Please copy each line of the listing below in which the word "Import" appears.

►

(* ===== verification/CephStatus.v ===== *)
(** * The status of Ceph clusters

    server/src/ceph/cache.rs, which keeps what `ceph status` gives in the global namespace of the
    API cache and makes a typed summary of it; the probe of server/src/ceph/sweep.rs as far as it
    fills this cache; and the handlers of server/src/api/ceph/clusters.rs, with the types of
    lib/pdm-api-types/src/ceph.rs.  A status is a JSON value.  The answers of a member's remote
    are a [PveClient], and what makes a client for a remote ([connect]) is a parameter. *)
From Stdlib Require Import SpecFloat.
From S2P Require Import Prelude RustStr Remotes Disk Search Resources ApiCache TopEntities CephConfig CephConfigFacts CephRegistry CephFacts CephStore Examples CephProps NexusJson.

#[local] Open Scope string_scope.

(** ** Numbers

    serde_json keeps an integer that fits in [u64] or [i64] as such and any other number as an
    [f64]; ["-0"] is one of those.  [json_float] is the [f64] of a number. *)
Class JsonFloats := { json_float : string → option f64 }.

Definition number_int (text : string) : option Z :=
  if String.eqb text "-0" then None else parse_int text.
(** [Value::as_i64], [as_u64], [as_f64] *)
Definition as_json_i64 (v : Json) : option Z :=
  match v with JNumber t => z ← number_int t; if in_i64 z then Some z else None | _ => None end.
Definition as_json_u64 (v : Json) : option Z :=
  match v with
  | JNumber t => z ← number_int t; if ((0 <=? z) && (z <? 2 ^ 64))%Z then Some z else None
  | _ => None
  end.
Definition as_json_f64 `{JsonFloats} (v : Json) : option f64 :=
  match v with JNumber t => json_float t | _ => None end.

Definition value_i64 (v : Json) : option Z :=
  match as_json_i64 v with Some z => Some z | None => i64 <$> as_json_u64 v end.

(** [f64::total_cmp]; there is one NaN, a positive one. *)
Definition total_cmp (a b : f64) : comparison :=
  match a, b with
  | S754_nan, S754_nan => Eq
  | S754_nan, _ => Gt
  | _, S754_nan => Lt
  | S754_zero s, S754_zero s' => bool_cmp s' s
  | _, _ => default Eq (SFcompare a b)
  end.
(** [Iterator::max_by]: the last of the greatest elements *)
Definition max_by {A} (cmp : A → A → comparison) (l : list A) : option A :=
  foldl (λ acc x, match acc with
                  | None => Some x
                  | Some m => match cmp m x with Gt => Some m | _ => Some x end
                  end) None l.
Definition f64_hundred : f64 := f64_of_Z 100.

(** ** Types *)
Record CephHealthCheck := { hc_code : string; hc_severity : string; hc_summary : string }.
Record CephPgStateGroup := { pg_state_name : string; pg_count : Z }.
Record CephClusterMember := {
  cm_kind : CephMemberKind; cm_remote : option string; cm_node : option string; cm_site : option string;
}.
Record CephClusterStatus := {
  st_fsid : string; st_health : string; st_checks : list CephHealthCheck;
  st_bytes_total : Z; st_bytes_used : Z; st_bytes_avail : Z; st_num_pools : Z; st_num_pgs : Z;
  st_pgs_by_state : list CephPgStateGroup; st_osds_total : Z; st_osds_up : Z; st_osds_in : Z;
  st_mons_total : Z; st_mons_in_quorum : Z; st_mgr_active : option string; st_mgr_standbys : list string;
  st_client_read_bytes_sec : option Z; st_client_write_bytes_sec : option Z;
  st_client_read_ops_sec : option Z; st_client_write_ops_sec : option Z; st_recovery_bytes_sec : option Z;
  st_misplaced_ratio : option f64; st_degraded_ratio : option f64;
  st_fullest_pool : option string; st_fullest_pool_used : option f64;
  st_version : option string; st_version_mixed : bool; st_members : list CephClusterMember;
}.
Record CephClusterListEntry := {
  le_cluster : string; le_display_name : string; le_state : CephClusterState; le_member_count : Z;
  le_health : option string; le_remote : option string; le_node : option string;
  le_bytes_used : option Z; le_bytes_total : option Z; le_bytes_avail : option Z;
  le_osds_up : option Z; le_osds_in : option Z; le_osds_total : option Z;
  le_mons_in_quorum : option Z; le_mons_total : option Z;
  le_recovering : option bool; le_degraded : option bool; le_nearfull : option bool;
  le_problem_count : option Z;
}.

(** ** Summaries *)
Definition health_from_status (status : Json) : option string := jget "health" status ≫= str_at "status".
Definition quorum_count_from_status (status : Json) : Z :=
  default 0%Z ((λ names : list Json, Z.of_nat (length names)) <$> (jget "quorum_names" status ≫= as_array)).

(** The checks, in the order of the object *)
Definition health_check (p : string * Json) : CephHealthCheck := {|
  hc_code := p.1;
  hc_severity := default "" (str_at "severity" p.2);
  hc_summary := default "" (jget "summary" p.2 ≫= str_at "message");
|}.
Definition pg_state_group (e : Json) : CephPgStateGroup := {|
  pg_state_name := default "" (str_at "state_name" e);
  pg_count := default 0%Z (jget "count" e ≫= value_i64);
|}.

◄

**ANSWER SECTION**
From Stdlib Require Import SpecFloat.
From S2P Require Import Prelude RustStr Remotes Disk Search Resources ApiCache TopEntities CephConfig CephConfigFacts CephRegistry CephFacts CephStore Examples CephProps NexusJson.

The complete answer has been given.